The emotions you experience – from the lowest of lows to the highest of highs, from disappointment to jubilation. Once, in the same match, one team was relegated and the other promoted – what incredibly contrasting emotions. This can sometimes result in a tense atmosphere, but the situation soon calms down again.
The highlight is walking across the pitch shortly after the match, between the teams and through the players’ tunnel to the dressing rooms to confer with the referees. In my conversations with the other people involved, I also learn personal stories that you wouldn’t normally hear. It’s exciting to hear how they prepare themselves, how professionally they perform their role and how they balance it all with their main job. For instance, how do referees handle the emotions of a football match? Thanks to my job, I’m privy to background information that the public never gets to hear.
There’s more to a cloud than meets the eye
We talk to Nikola about weather apps, the jet stream and ocean sailing, discovering how and where she applies her knowledge and why conversations about the weather can be genuinely exciting.
MSc Atmospheric and Climate Science ETH
Role at TBF
With TBF since
When you joined TBF, you waved goodbye to the weather. Why?

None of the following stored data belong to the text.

(** * Gamepad teleoperation front-end of Berkeley Humanoid Lite

    A shallow embedding of
    [berkeley_humanoid_lite_lowlevel/policy/gamepad.py]: controller
    profiles and axis normalization, controller detection, the raw
    control state, the command computation and the polling loop.

    Python's [float] is IEEE 754 binary64; it is modelled by Rocq's
    primitive [float], which is the same format with the same
    round-to-nearest-even operations.  Python's [int] is [Z].  Exceptions
    are values of [py_exn] carried by [result]. *)

From Stdlib Require Import ZArith Floats Lia Bool Ascii String.
From stdpp Require Import gmap strings list.

Open Scope Z_scope.

(* ===================================================================== *)
(** * Python values: exceptions, floats, strings *)
(* ===================================================================== *)

(** The exceptions the module can meet.  [Exception_] stands for every
    other class deriving from [Exception] (the reader's [UnpluggedError],
    [OSError], [PermissionError], ...); [BaseException_] for the classes
    deriving from [BaseException] only ([KeyboardInterrupt], [SystemExit],
    [GeneratorExit]), which [except Exception] does not catch. *)
Inductive py_exn : Type :=
| ZeroDivisionError (msg : string)
| OverflowError (msg : string)
| Exception_ (cls msg : string)
| BaseException_ (cls msg : string).

(** [isinstance(e, Exception)] *)
Definition isinstance_Exception (e : py_exn) : bool :=
  match e with
  | BaseException_ _ _ => false
  | _ => true
  end.

(** [str(e)] *)
Definition exn_str (e : py_exn) : string :=
  match e with
  | ZeroDivisionError msg | OverflowError msg => msg
  | Exception_ _ msg | BaseException_ _ msg => msg
  end.

Inductive result (A : Type) : Type :=
| Ok (a : A)
| Raise (e : py_exn).
Arguments Ok {A} a.
Arguments Raise {A} e.

Definition result_bind {A B} (r : result A) (k : A -> result B) : result B :=
  match r with
  | Ok a => k a
  | Raise e => Raise e
  end.

Declare Scope result_scope.
Delimit Scope result_scope with result.
Notation "'do' x <- r ; k" := (result_bind r (fun x => k))
  (at level 10, x name, r at level 100, k at level 200) : result_scope.

Module PyFloat.

(** [float(z)] for an [int] [z]: the nearest binary64 value, ties to even;
    CPython raises [OverflowError] when the rounded magnitude does not fit
    the format. *)
Definition of_int (z : Z) : result float :=
  match binary_normalize prec emax z 0 false with
  | S754_infinity _ => Raise (OverflowError "int too large to convert to float")
  | sf => Ok (SF2Prim sf)
  end.

(** [z - y] with [z] an [int] and [y] a [float]: [float.__rsub__] converts
    the integer first. *)
Definition int_sub_float (z : Z) (y : float) : result float :=
  (do x <- of_int z; Ok (x - y)%float)%result.

(** [x / y] on floats: a zero divisor (of either sign) raises. *)
Definition truediv (x y : float) : result float :=
  if (y =? 0)%float then Raise (ZeroDivisionError "float division by zero")
  else Ok (x / y)%float.

(** A float that is neither an infinity nor a NaN. *)
Definition is_finite (x : float) : bool :=
  negb (is_nan x) && negb (is_infinity x).

End PyFloat.

(** [c.lower()] on an ASCII character. *)
Definition ascii_lower (c : ascii) : ascii :=
  let n := nat_of_ascii c in
  if ((65 <=? n)%nat && (n <=? 90)%nat)%bool then ascii_of_nat (n + 32) else c.

(** [s.lower()].  Device names are taken to be ASCII; the bytes of other
    characters are left as they are. *)
Fixpoint lower (s : string) : string :=
  match s with
  | EmptyString => EmptyString
  | String c s' => String (ascii_lower c) (lower s')
  end.

(** [needle in hay] on strings. *)
Fixpoint contains (needle hay : string) : bool :=
  String.prefix needle hay ||
  match hay with
  | EmptyString => false
  | String _ hay' => contains needle hay'
  end.

(** Python truthiness of [dict.get(key)] for an [int]-valued dict: a
    missing key gives [None] (falsy), [0] is falsy, every other integer is
    truthy. *)
Definition truthy (v : option Z) : bool :=
  match v with
  | Some z => negb (z =? 0)
  | None => false
  end.

(* ===================================================================== *)
(** * [XInputEntry]: control codes *)
(* ===================================================================== *)

Module XInputEntry.
Definition AXIS_X_L : string := "ABS_X".
Definition AXIS_Y_L : string := "ABS_Y".
Definition AXIS_TRIGGER_L : string := "ABS_Z".
Definition AXIS_X_R : string := "ABS_RX".
Definition AXIS_Y_R : string := "ABS_RY".
Definition AXIS_TRIGGER_R : string := "ABS_RZ".

Definition BTN_HAT_X : string := "ABS_HAT0X".
Definition BTN_HAT_Y : string := "ABS_HAT0Y".

Definition BTN_A : string := "BTN_SOUTH".
Definition BTN_B : string := "BTN_EAST".
Definition BTN_X : string := "BTN_NORTH".
Definition BTN_Y : string := "BTN_WEST".
Definition BTN_BUMPER_L : string := "BTN_TL".
Definition BTN_BUMPER_R : string := "BTN_TR".
Definition BTN_THUMB_L : string := "BTN_THUMBL".
Definition BTN_THUMB_R : string := "BTN_THUMBR".
Definition BTN_BACK : string := "BTN_SELECT".
Definition BTN_START : string := "BTN_START".

(** The control codes among [XInputEntry.__dict__.values()], in definition
    order.  (The class namespace also holds the module name, the docstring
    and two descriptors; [reset] stores them as keys too, but they are not
    event codes and nothing reads them.) *)
Definition values : list string :=
  [ AXIS_X_L; AXIS_Y_L; AXIS_TRIGGER_L; AXIS_X_R; AXIS_Y_R; AXIS_TRIGGER_R;
    BTN_HAT_X; BTN_HAT_Y;
    BTN_A; BTN_B; BTN_X; BTN_Y; BTN_BUMPER_L; BTN_BUMPER_R;
    BTN_THUMB_L; BTN_THUMB_R; BTN_BACK; BTN_START ].
End XInputEntry.

(* ===================================================================== *)
(** * [ControllerProfile] *)
(* ===================================================================== *)

Record ControllerProfile : Type := {
  name : string;
  center_value : float;
  max_range : float;
  invert : bool
}.

(** The constructor the [@dataclass] decorator generates: it stores its
    arguments; the class defines no [__post_init__], so nothing is checked.
    [invert] defaults to [True]. *)
Definition ControllerProfile_init (name : string) (center_value max_range : float)
    (invert : option bool) : result ControllerProfile :=
  Ok {| name := name; center_value := center_value; max_range := max_range;
        invert := default true invert |}.

(** [ControllerProfile.normalize_axis] *)
Definition normalize_axis (self : ControllerProfile) (raw_value : option Z)
    : result float :=
  match raw_value with
  | None => Ok 0%float
  | Some raw =>
      (do d <- PyFloat.int_sub_float raw (center_value self);
       do normalized <- PyFloat.truediv d (max_range self);
       Ok (if invert self then (- normalized)%float else normalized))%result
  end.

(** [CONTROLLER_PROFILES] *)
Definition dualsense : ControllerProfile :=
  {| name := "Sony DualSense (PS5)";
     center_value := 128; max_range := 128; invert := true |}.

Definition xinput : ControllerProfile :=
  {| name := "XInput/Xbox Controller";
     center_value := 0; max_range := 32768; invert := true |}.

(* ===================================================================== *)
(** * The external collaborators: devices, events, readers *)
(* ===================================================================== *)

(** A device of the [inputs] library, as far as the module looks at it. *)
Record InputDevice : Type := {
  device_name : string
}.

(** A raw input event. *)
Record event : Type := {
  code : string;
  state : Z
}.

(** What one call of [device.read()] or [get_gamepad()] gives when it is
    iterated: the events it yields and then, possibly, the exception that
    ends the iteration.  A read that raises at once yields nothing. *)
Record read_outcome : Type := {
  yielded : list event;
  failure : option py_exn
}.

(** The two read primitives, as they answer in one polling cycle. *)
Record reader : Type := {
  device_read : InputDevice -> read_outcome;
  get_gamepad : read_outcome
}.

(* ===================================================================== *)
(** * [Se2Gamepad] *)
(* ===================================================================== *)

(** The [commands] dict: four fixed keys. *)
Record Commands : Type := {
  velocity_x : float;
  velocity_y : float;
  velocity_yaw : float;
  mode_switch : Z
}.

Record Se2Gamepad : Type := {
  stick_sensitivity : float;
  dead_zone : float;
  debug : bool;
  _stopped : bool;
  _states : gmap string Z;
  commands : Commands;
  _gamepad_device : option InputDevice;
  _controller_profile : ControllerProfile
}.

Definition with_states (st : gmap string Z) (self : Se2Gamepad) : Se2Gamepad :=
  {| stick_sensitivity := stick_sensitivity self; dead_zone := dead_zone self;
     debug := debug self; _stopped := _stopped self; _states := st;
     commands := commands self; _gamepad_device := _gamepad_device self;
     _controller_profile := _controller_profile self |}.

Definition with_commands (c : Commands) (self : Se2Gamepad) : Se2Gamepad :=
  {| stick_sensitivity := stick_sensitivity self; dead_zone := dead_zone self;
     debug := debug self; _stopped := _stopped self; _states := _states self;
     commands := c; _gamepad_device := _gamepad_device self;
     _controller_profile := _controller_profile self |}.

Definition with_stopped (b : bool) (self : Se2Gamepad) : Se2Gamepad :=
  {| stick_sensitivity := stick_sensitivity self; dead_zone := dead_zone self;
     debug := debug self; _stopped := b; _states := _states self;
     commands := commands self; _gamepad_device := _gamepad_device self;
     _controller_profile := _controller_profile self |}.

(** ** Methods: state passing with exceptions

    A method body runs on the object and either returns a value or raises;
    in both cases the object keeps the writes made so far. *)
Definition method (A : Type) : Type := Se2Gamepad -> result A * Se2Gamepad.

Definition method_ret {A} (a : A) : method A := fun self => (Ok a, self).

Definition method_raise {A} (e : py_exn) : method A := fun self => (Raise e, self).

Definition method_bind {A B} (m : method A) (k : A -> method B) : method B :=
  fun self =>
    match m self with
    | (Ok a, self') => k a self'
    | (Raise e, self') => (Raise e, self')
    end.

Definition method_lift {A} (r : result A) : method A := fun self => (r, self).

Declare Scope method_scope.
Delimit Scope method_scope with method.
Notation "'do' x <- m ; k" := (method_bind m (fun x => k))
  (at level 10, x name, m at level 100, k at level 200) : method_scope.
Notation "m ;; k" := (method_bind m (fun _ => k))
  (at level 100, k at level 200, right associativity) : method_scope.

(** [self._states.get(key)] *)
Definition states_get (key : string) : method (option Z) :=
  fun self => (Ok (_states self !! key), self).

(** [self._states[key] = value] *)
Definition states_set (key : string) (value : Z) : method unit :=
  fun self => (Ok tt, with_states (<[key := value]> (_states self)) self).

(** [self.commands["velocity_x"] = v], and the three other keys *)
Definition set_velocity_x (v : float) : method unit :=
  fun self =>
    let c := commands self in
    (Ok tt, with_commands {| velocity_x := v; velocity_y := velocity_y c;
                             velocity_yaw := velocity_yaw c;
                             mode_switch := mode_switch c |} self).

I transitioned from my Bachelor’s in Geography to a Master’s in Meteorology, but while working on my master’s dissertation, I realised I did not want to stay in academia. My interest in project management and desire for variety then led me to TBF. I do mainly oversee energy projects, but in terms of content, my role has nothing to do with meteorology. You don’t always have to turn your interests into your career. In the course of my studies, I started to move away from prioritising my interests and towards prioritising my strengths. My enthusiasm for project management began at a young age. My sister and I used to love pretending to run a hotel: I played the hotel manager, and she usually played all the other roles.
Where do you use your knowledge of weather in your daily life?

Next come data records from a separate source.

(** The operation returns and the handle [l], which held [c], still has
    the same three lists. *)
Definition keeps_handle_lists (op : M error) (l : loc) (c : Channel.t)
    (w : World) : Prop :=
  ∃ e w' c', op w = Done e w' ∧ chans w' !! l = Some c' ∧ same_lists c c'.

(** The operation returns, and every map of the store is as before,
    except the [map[string]interface{}] behind [except] and the
    [map[string]string] behind [sexcept]. *)
Definition keeps_maps (op : M error) (w : World) (except sexcept : option loc)
    : Prop :=
  ∃ e w',
    op w = Done e w' ∧
    (∀ j m, Some j ≠ except → imaps w !! j = Some m → imaps w' !! j = Some m) ∧
    (∀ j m, Some j ≠ sexcept → smaps w !! j = Some m → smaps w' !! j = Some m).

(** The maps of the store at the moment [query] sends its request: the
    payload is allocated first, then the data map when the caller gave
    none, then the [created_by] object. *)
Definition query_heap (w : World) (options data : option loc) (uid : string)
    : list (gmap string value) :=
  let n := length (imaps w) in
  let payload := map_of w options ∪ {[ "state" := VBool true ]} in
  let id := {[ "id" := VString uid ]} in
  match data with
  | None =>
      imaps w ++ [ <["data" := VMap (Some (S n))]> payload;
                   {[ "created_by" := VMap (Some (S (S n))) ]};
                   id ]
  | Some d =>
      <[d := <["created_by" := VMap (Some (S n))]> (map_of w data)]> (imaps w)
        ++ [ <["data" := VMap data]> payload; id ]
  end.

(** The options [CreateChannel] and [refresh] query with. *)
Definition refresh_options : gmap string value :=
  {[ "watch" := VBool false; "state" := VBool true; "presence" := VBool false ]}.

Definition query_request (env : Env) (c : Channel.t) (w : World) : Request :=
  {| req_method := POST; req_path := channel_path env c ["query"];
     req_params := None; req_data := VMap (Some (length (imaps w))) |}.

(** ** Concrete scenarios

    Small worlds, envelopes and transports on which the statements below
    are evaluated. *)

Definition ex_Join (elems : list string) : string := String.concat "/" elems.

(** A transport that always fails, and one that always answers with the
    same envelope. *)
Definition ex_failing : Env :=
  {| PathEscape := id; path_Join := ex_Join;
     roundTrip := λ _ _ _ _, Failed "connection refused" |}.

Definition ex_answering (resp : queryResponse.t) : Env :=
  {| PathEscape := id; path_Join := ex_Join;
     roundTrip := λ _ _ _ _, Replied resp |}.

Definition ex_user (id : string) : User.t := User.mk id "" "".

Definition ex_message (id : string) : Message.t :=
  Message.mk id "hello" (Some (ex_user "alice")) "" "regular" "<p>hello</p>".

Definition ex_member (id : string) : ChannelMember.t :=
  ChannelMember.mk id (Some (ex_user id)) false false None None "member" 0%Z 0%Z.

(** A handle that holds one cached message and one read marker. *)
Definition ex_prev : Channel.t :=
  Channel.mk "general" "messaging" "messaging:general"
    {| config_name := "messaging"; config_flags := [("read_events", true)] |}
    (Some (ex_user "alice")) false 1
    (Some [Some (ex_member "alice")])
    (Some [Some (ex_message "m1")])
    (Some [Some (ex_user "alice")])
    10%Z 20%Z 30%Z (Some 7).

(** A decoded channel object: the transport field is never decoded. *)
Definition ex_remote : Channel.t :=
  Channel.mk "general" "messaging" "messaging:general"
    {| config_name := "messaging"; config_flags := [] |}
    (Some (ex_user "bob")) true 2 None None None 11%Z 21%Z 31%Z None.

Definition ex_world : World :=
  {| chans := [ex_prev]; imaps := []; smaps := []; calls := [] |}.

(** The same world with maps a caller holds: ban options in the first
    slot, extra channel data in the second, unban options as a
    [map[string]string]. *)
Definition ex_ban_options : gmap string value :=
  {[ "timeout" := VInt 3600;
     "reason" := VString "offensive language is not allowed here";
     "type" := VString "livestream" ]}.

Definition ex_members_data : gmap string value :=
  {[ "members" := VStrings ["bob"; "carol"] ]}.

Definition ex_unban_options : gmap string string :=
  {[ "reason" := "appeal"; "id" := "other" ]}.

Definition ex_world_maps : World :=
  {| chans := [ex_prev]; imaps := [ex_ban_options; ex_members_data];
     smaps := [ex_unban_options]; calls := [] |}.

Definition ex_empty : World :=
  {| chans := []; imaps := []; smaps := []; calls := [] |}.

(** A channel object decoded from a body without [created_by]. *)
Definition ex_no_creator : Channel.t :=
  Channel.mk "general" "messaging" "messaging:general"
    {| config_name := "messaging"; config_flags := [] |}
    None false 0 None None None 11%Z 21%Z 31%Z None.

(** An envelope whose channel object lacks [created_by], and one for a
    channel the server already has, with its members. *)
Definition ex_no_creator_envelope : queryResponse.t :=
  queryResponse.mk (Some ex_no_creator) None None None.

Definition ex_existing_envelope : queryResponse.t :=
  queryResponse.mk (Some ex_remote) (Some [])
    (Some [Some (ex_member "alice"); Some (ex_member "bob")]) (Some []).

(** Envelopes: members only, with and without a channel object. *)
Definition ex_members_only : queryResponse.t :=
  queryResponse.mk None None (Some [Some (ex_member "bob")]) None.

Definition ex_channel_and_members : queryResponse.t :=
  queryResponse.mk (Some ex_remote) None (Some [Some (ex_member "bob")]) None.

(** * Verification *)

(** ** Running the monad *)

Lemma bind_run {A B} (m : M A) (k : A → M B) w a w' :
  m w = Done a w' → (m ≫= k) w = k a w'.
Proof. intros H. unfold mbind, M_bind. by rewrite H. Qed.

Lemma load_run w l c :
  chans w !! l = Some c → load (Some l) w = Done c w.
Proof. intros H. unfold load. by rewrite H. Qed.

Lemma store_run w l c c' :
  chans w !! l = Some c →
  store (Some l) c' w = Done tt (with_chans (<[l := c']> (chans w)) w).
Proof. intros H. unfold store. by rewrite H. Qed.

Lemma modify_run w l c f :
  chans w !! l = Some c →
  modify (Some l) f w = Done tt (with_chans (<[l := f c]> (chans w)) w).
Proof.
  intros H. unfold modify.
  rewrite (bind_run _ _ _ _ _ (load_run _ _ _ H)).
  by apply store_run with c.
Qed.

Lemma chans_stored w l c' :
  l < length (chans w) →
  chans (with_chans (<[l := c']> (chans w)) w) !! l = Some c'.
Proof. intros H. simpl. by apply list_lookup_insert_eq. Qed.

Lemma with_chans_twice w l c c' :
  with_chans (<[l := c']> (chans (with_chans (<[l := c]> (chans w)) w)))
             (with_chans (<[l := c]> (chans w)) w)
  = with_chans (<[l := c']> (chans w)) w.
Proof. unfold with_chans. simpl. by rewrite list_insert_insert_eq. Qed.

Lemma with_chans_same w l c :
  chans w !! l = Some c → with_chans (<[l := c]> (chans w)) w = w.
Proof.
  intros H. unfold with_chans. rewrite list_insert_id by done. by destruct w.
Qed.

(** One optional step of the merge, as [updateChannel] writes them. *)
Lemma merge_step_run {X} (o : option X) (f : X → Channel.t → Channel.t)
    (k : M unit) w l c :
  l < length (chans w) →
  (match o with
   | Some x => modify (Some l) (f x)
   | None => mret tt
   end ≫= λ _, k) (with_chans (<[l := c]> (chans w)) w)
  = k (with_chans (<[l := match o with Some x => f x c | None => c end]>
                     (chans w)) w).
Proof.
  intros H. destruct o as [x|]; last done.
  erewrite bind_run; last by eapply modify_run, chans_stored.
  by rewrite with_chans_twice.
Qed.

Lemma updateChannel_run q w l prev :
  chans w !! l = Some prev →
  updateChannel q (Some l) w
  = Done tt (with_chans (<[l := merged q prev]> (chans w)) w).
Proof.
  intros H. unfold updateChannel, merged.
  pose proof (with_chans_same _ _ _ H) as Hw.
  pose proof (lookup_lt_Some _ _ _ H) as Hl.
  set (c1 := match queryResponse.Channel q with
             | Some qc => Channel.set_client (Channel.client prev) qc
             | None => prev
             end).
  assert (∀ k : M unit,
    (match queryResponse.Channel q with
     | Some qc =>
         c ← load (Some l);
         let client := Channel.client c in
         store (Some l) qc;; modify (Some l) (Channel.set_client client)
     | None => mret tt
     end ≫= λ _, k) w = k (with_chans (<[l := c1]> (chans w)) w)) as ->.
  { intros k. subst c1. destruct (queryResponse.Channel q) as [qc|].
    - erewrite bind_run; first done.
      rewrite (bind_run _ _ _ _ _ (load_run _ _ _ H)). simpl.
      rewrite (bind_run _ _ _ _ _ (store_run _ _ _ qc H)).
      erewrite modify_run; last by eapply chans_stored.
      by rewrite with_chans_twice.
    - simpl. by rewrite Hw. }
  rewrite (merge_step_run (queryResponse.Members q)
             (λ ms, Channel.set_Members (Some ms))) by done.
  rewrite (merge_step_run (queryResponse.Messages q)
             (λ ms, Channel.set_Messages (Some ms))) by done.
  destruct (queryResponse.Read q) as [rs|]; last done.
  erewrite modify_run; last by eapply chans_stored.
  by rewrite with_chans_twice.
Qed.

(** ** The merge engine: claims C1, C2 and C7 *)

(** C1, as stated, fails: with members present, messages and read absent
    and a channel object in the envelope, the cached Messages and Read are
    not kept; they are overwritten by the channel object's own (here nil)
    lists. *)
Lemma updateChannel_partial_with_channel_drops_lists :
  queryResponse.Members ex_channel_and_members ≠ None ∧
  queryResponse.Messages ex_channel_and_members = None ∧
  queryResponse.Read ex_channel_and_members = None ∧
  chans ex_world !! 0 = Some ex_prev ∧
  ∃ w' c',
    updateChannel ex_channel_and_members (Some 0) ex_world = Done tt w' ∧
    chans w' !! 0 = Some c' ∧
    Channel.Messages c' ≠ Channel.Messages ex_prev ∧
    Channel.Read c' ≠ Channel.Read ex_prev.
Proof.
  repeat split; try done.
  eexists _, _. repeat split; try reflexivity; simpl; discriminate.
Qed.

(** C1, amended: for an envelope with members present and messages and
    read absent, the merged Messages and Read are the pre-merge values
    when the envelope has no channel object, and the Messages and Read of
    the envelope's channel object when it has one. *)
Theorem updateChannel_absent_lists w l prev q ms :
  chans w !! l = Some prev →
  queryResponse.Members q = Some ms →
  queryResponse.Messages q = None →
  queryResponse.Read q = None →
  ∃ w' c',
    updateChannel q (Some l) w = Done tt w' ∧
    chans w' !! l = Some c' ∧
    Channel.Messages c' = match queryResponse.Channel q with
                          | None => Channel.Messages prev
                          | Some qc => Channel.Messages qc
                          end ∧
    Channel.Read c' = match queryResponse.Channel q with
                      | None => Channel.Read prev
                      | Some qc => Channel.Read qc
                      end.
Proof.
  intros H Hms Hmsg Hrd.
  eexists _, _. split; first by apply updateChannel_run.
  split; first by eapply chans_stored, lookup_lt_Some.
  unfold merged. rewrite Hms, Hmsg, Hrd.
  by destruct (queryResponse.Channel q).
Qed.

Lemma updateChannel_absent_lists_witness :
  ∃ w' c',
    updateChannel ex_members_only (Some 0) ex_world = Done tt w' ∧
    chans w' !! 0 = Some c' ∧
    Channel.Messages c' = Some [Some (ex_message "m1")] ∧
    Channel.Read c' = Some [Some (ex_user "alice")].
Proof.
  apply (updateChannel_absent_lists ex_world 0 ex_prev ex_members_only
           [Some (ex_member "bob")]); reflexivity.
Defined.

(** C2: when the envelope has a channel object, the merged handle keeps
    the previous client reference and takes every metadata field from the
    channel object. *)
Theorem updateChannel_keeps_client_replaces_metadata w l prev q qc :
  chans w !! l = Some prev →
  queryResponse.Channel q = Some qc →
  ∃ w' c',
    updateChannel q (Some l) w = Done tt w' ∧
    chans w' !! l = Some c' ∧
    Channel.client c' = Channel.client prev ∧
    Channel.ID c' = Channel.ID qc ∧
    Channel.Type_ c' = Channel.Type_ qc ∧
    Channel.CID c' = Channel.CID qc ∧
    Channel.Config c' = Channel.Config qc ∧
    Channel.CreatedBy c' = Channel.CreatedBy qc ∧
    Channel.Frozen c' = Channel.Frozen qc ∧
    Channel.MemberCount c' = Channel.MemberCount qc ∧
    Channel.CreatedAt c' = Channel.CreatedAt qc ∧
    Channel.UpdatedAt c' = Channel.UpdatedAt qc ∧
    Channel.LastMessageAt c' = Channel.LastMessageAt qc.
Proof.
  intros H Hq.
  eexists _, _. split; first by apply updateChannel_run.
  split; first by eapply chans_stored, lookup_lt_Some.
  unfold merged. rewrite Hq.
  by destruct (queryResponse.Members q), (queryResponse.Messages q),
    (queryResponse.Read q).
Qed.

I still enjoy following weather patterns and making sense of them day to day. For example, I have a simple weather station at home that automatically measures the temperature, humidity and pressure and displays them in an app. Talking of checking the weather conditions, I’m trying to convince my colleagues to at least use MeteoSwiss’ rather than the iPhone weather app. Another fun fact about me is that my friends say I’m the only person who genuinely likes talking about the weather (laughs).
Do you have a favourite weather phenomenon?
What fascinates me most of all is the way everything has a knock-on effect on a global scale, weather-wise. In other words, when it rains here in Switzerland, this can be connected to a weather phenomenon in the Arctic! Despite these dynamics, local phenomena, such as summer thunderstorms and the weather in certain Alpine valleys, remain difficult to predict. In meteorology, experience and knowledge of the area are just as important as understanding computer-modelled weather charts. Large-scale dynamics have always interested me the most: jet streams illustrate how air flows and can form waves in the same way as water.
While we’re on the topic of water, you’re also passionate about sailing. The knowledge you’ve acquired must be helpful there?
Being able to interpret weather forecasts and evaluate weather patterns in the sky is, of course, helpful when sailing. Admittedly, I use my knowledge a bit more on the high seas than I do on Lake Zurich: I’m just about to complete my Swiss Certificate of Competence for Ocean Yachting. Being knowledgeable about the weather is important when planning the route for a sailing trip, for example. My father started taking me with him on his sailing boat when I was quite young – maybe that’s where I get my fascination for wind and weather from?